Drawing on sociologist Erving Goffman’s dramaturgical theories of human interaction, the work examines life as a performance: frontstage and backstage, audience and actor and the constant maintenance of expression control where we learn to play roles before we even realise we are performing them.
The attentive pupil performs attentiveness
until the performance consumes the listening.
In A Person Shaped Thing, identity is not something created, but selected — assembled from external influences, expectations, and the environments we move through. We shapeshift to fit the spaces we enter, adjusting the mask, refining the image, editing the self.
But the performance is exhausting.
What happens when the masks begin to slip?
What remains when the roles fall away?
As the work unfolds, the body becomes a site of tension — caught between authenticity and artifice, between who we are, who we think we are, and who we believe we should be. In the search to “fit into one’s own skin,” we risk becoming estranged from it entirely.

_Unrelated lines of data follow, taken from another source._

Section run.
Context (script : CompiledScript) (msg : SieveMessage) (opts : ExecuteOptions).

Definition scriptDiscards : bool := existsb discards (cs_commands script).

(** The conditions of RFC 5230 under which a reply may be sent: a sender that is a person, not the account; a message
    that is not automatic and not from a list; and an address of the account among the recipients. *)
Definition MayReply (mine : list jsstr) : Prop :=
  m_envelopeFrom msg <> [] /\
  AUTOMATED_SENDER (takeWhile (fun c => negb (c =? 0x40)) (m_envelopeFrom msg)) = false /\
  (forall a, head (m_header msg (js "auto-submitted")) = Some a -> toLowerCase (trim a) = js "no") /\
  (forall h, h ∈ LIST_HEADERS -> m_header msg h = []) /\
  toLowerCase (trim (default [] (head (m_header msg (js "precedence"))))) ∉ [js "bulk"; js "list"; js "junk"] /\
  toLowerCase (m_envelopeFrom msg) ∉ mine /\
  (exists h v a, h ∈ RECIPIENT_HEADERS /\ v ∈ m_header msg h /\ a ∈ addressesOf v /\ toLowerCase a ∈ mine).

Definition ReplyOk (v : VacationAction) : Prop :=
  va_to v = m_envelopeFrom msg /\
  (va_respond v = true ->
    (exists given, MayReply (mineOf msg opts given)) /\
    (forall recently, o_recentlyResponded opts = Some recently -> recently (va_to v) (va_handle v) (va_days v) = false)).

(** What an action of the script may be. *)
Definition ActionOk (a : SieveAction) : Prop :=
  match a with
  | ActKeep mailbox _ implicit _ => implicit = false /\ mailbox = inbox opts
  | ActFileinto mailbox _ _ _ => mailbox <> []
  | ActDiscard _ => scriptDiscards = true
  | ActRedirect address allowed _ _ => isAddress address = true /\ allowed = owns opts address
  | ActVacation v => ReplyOk v
  end.

Definition TraceOk (s : Run) : Prop := Z.of_nat (length (r_trace s)) <= Z.max 0 (maxTrace opts).

Record Inv (s : Run) : Prop := {
  inv_keep : r_implicitKeep s = false <-> Exists cancels (r_actions s);
  inv_ok : Forall ActionOk (r_actions s);
  inv_count : Z.of_nat (length (r_actions s)) <= Z.max 0 (maxActions opts);
  inv_filed : forall k i, r_filed s !! k = Some i -> exists a, r_actions s !! i = Some a /\ deliveryKey a = Some k;
  inv_known : forall k, k ∈ omap deliveryKey (r_actions s) -> is_Some (r_filed s !! k);
  inv_once : NoDup (omap deliveryKey (r_actions s));
  inv_redirected : r_redirected s = list_to_set (omap redirectKey (r_actions s));
  inv_distinct : NoDup (omap redirectKey (r_actions s));
  inv_redirects : Z.of_nat (length (omap redirectKey (r_actions s))) <= Z.max 0 (maxRedirects opts);
  inv_vacation : (length (omap vacationOf (r_actions s)) <= if r_vacationDone s then 1 else 0)%nat;
  inv_trace : TraceOk s
}.

(** ** Quiet steps *)

(** Only fields the actions do not depend on differ. *)
Record Same (s s' : Run) : Prop := {
  same_actions : r_actions s' = r_actions s;
  same_filed : r_filed s' = r_filed s;
  same_redirected : r_redirected s' = r_redirected s;
  same_keep : r_implicitKeep s' = r_implicitKeep s;
  same_vacation : r_vacationDone s' = r_vacationDone s;
  same_trace : TraceOk s -> TraceOk s'
}.
(* ===== verification/Threading.v ===== *)
(** * Threading: JWZ message threading ([threading/src/jwz.ts])

    The containers are objects that point to each other, so they live in a store and a container is its index.
    A walk over pointers takes fuel; [None] is a walk that did not end, which never happens. The date of a message
    is its time in milliseconds, of a valid Date. *)
From stdpp Require Import gmap sorting.
From S2P Require Import Prelude JsString JsStringFacts.

Record ThreadInput := mkInput {
  ti_id : jsstr; ti_messageId : option jsstr; ti_inReplyTo : option jsstr; ti_references : list jsstr; ti_subject : jsstr; ti_date : Z; ti_from : jsstr; ti_to : jsstr }.

Inductive ThreadTree := mkThread (id : jsstr) (message : option ThreadInput) (children : list ThreadTree).

Record Container := mkContainer { c_key : jsstr; c_message : option ThreadInput; c_parent : option nat; c_children : list nat }.

Abbreviation Store := (list Container).

Definition setMessage (m : ThreadInput) (c : Container) : Container := mkContainer (c_key c) (Some m) (c_parent c) (c_children c).
Definition setParent (p : option nat) (c : Container) : Container := mkContainer (c_key c) (c_message c) p (c_children c).
Definition setChildren (l : list nat) (c : Container) : Container := mkContainer (c_key c) (c_message c) (c_parent c) l.

Definition childrenOf (st : Store) (i : nat) : list nat := default [] (c_children <$> st !! i).
Definition messageOf (st : Store) (i : nat) : option ThreadInput := c ← st !! i; c_message c.
Definition parentOf (st : Store) (i : nat) : option nat := c ← st !! i; c_parent c.

(** ** Identifiers *)

(** [s.replace(/\r?\n[ \t]+/g, ' ')]. *)
Fixpoint unfoldLines (fuel : nat) (s : jsstr) : jsstr :=
  match fuel, s with
  | S fuel, c :: rest =>
      let after := if c =? LF then Some rest else if (c =? CR) && bool_decide (head rest = Some LF) then Some (drop 1 rest) else None in
      match after with
      | Some r => if match r with d :: _ => (d =? SP) || (d =? HTAB) | [] => false end then SP :: unfoldLines fuel (dropWhile (fun d => (d =? SP) || (d =? HTAB)) r) else c :: unfoldLines fuel rest
      | None => c :: unfoldLines fuel rest
      end
  | _, _ => s
  end.

Definition normalizeMsgId (raw : jsstr) : jsstr :=
  let unfolded := trim (unfoldLines (length raw) raw) in
  let inner :=
    match unfolded with
    | c :: rest => if (c =? 0x3c) && bool_decide (last rest = Some 0x3e) && negb (includesChar 0x3e (take (length rest - 1) rest)) then take (length rest - 1) rest else unfolded
    | [] => unfolded
    end in
  trim inner.

(** ** Base subjects *)

Record SubjectAnalysis := mkSubject { sa_base : jsstr; sa_isReply : bool }.

(** A run of characters as one space. *)
Fixpoint runsToSpace (f : Z -> bool) (s : jsstr) (inRun : bool) : jsstr :=
  match s with
  | [] => []
  | c :: s => if f c then (if inRun then runsToSpace f s true else SP :: runsToSpace f s true) else c :: runsToSpace f s false
  end.

Definition trimEnd (s : jsstr) : jsstr := dropEndWhile is_js_space s.
Definition trimStart (s : jsstr) : jsstr := dropWhile is_js_space s.
Definition lowered (s : jsstr) : jsstr := lower_char <$> s.

(** The trailing [(fwd)]s of a text without white space at its end, with the white space before each: where they start. *)
Fixpoint fwdTrailer (fuel : nat) (s : jsstr) : option nat :=
  match fuel with
  | O => None
  | S fuel =>
      if endsWith (js "(fwd)") (lowered s) then
        let before := trimEnd (take (length s - 5) s) in
        Some (default (length before) (fwdTrailer fuel before))
      else None
  end.

Fixpoint stripTrailers (fuel : nat) (s : jsstr) (changed : bool) : jsstr * bool :=
  match fuel with
  | O => (s, changed)
  | S fuel =>
      let trimmedEnd := trimEnd s in
      match fwdTrailer (length trimmedEnd) trimmedEnd with
      | Some index => stripTrailers fuel (trimEnd (take index trimmedEnd)) true
      | None => (trimmedEnd, changed || negb (bool_decide (trimmedEnd = s)))
      end
  end.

There is no singular, stable self.
At the crux, we are something harder to name —
An unidentifiable, faceless creature.
Blurring the boundaries between performer and performed
Does the performance ever really end?
Trinity Maydon is a contemporary dance artist originally from Ōtepoti and a graduate of the New Zealand School of Dance. Since graduating in 2024, she has been taking her first steps as a freelance artist, exploring and shaping her unique voice within the art form of dance.
Trinity has always been drawn to the ways in which we use our bodies to tell stories, how we can shape ourselves to physicalize our ideas and express them to the world. She is deeply interested in the lived experience of movement and the connection between mind and body, constantly exploring how embodiment can be a tool for both personal expression and collective storytelling.
Since graduating, Trinity has had the privilege of collaborating on two rave installations with Untitled Warehouse Project— 'Entry' and 'Omnia' (2025). She has also worked alongside Jeremy Beck, teaching throughout Dunedin and performing in Company Beck’s 'Commentary of Dreaming' as part of the 2025 Dunedin Arts Festival.
In 2026, Trinity was immersed in the Fringe Festival, performing in Lyndon Foley’s 'Our Dreaming Bodies' and was a choreographer in Wellington Community Ballet Theatre's 'Four Questions' with her piece 'Is Santa Claus Real'. She also performed as a guest artist at the Performance Arcade in 'Four Strings – Four Limbs' with Alex Cooper.
A Person Shaped Thing is Trinity’s first full-length work, and she is excited to be debuting it as part of this year’s festival.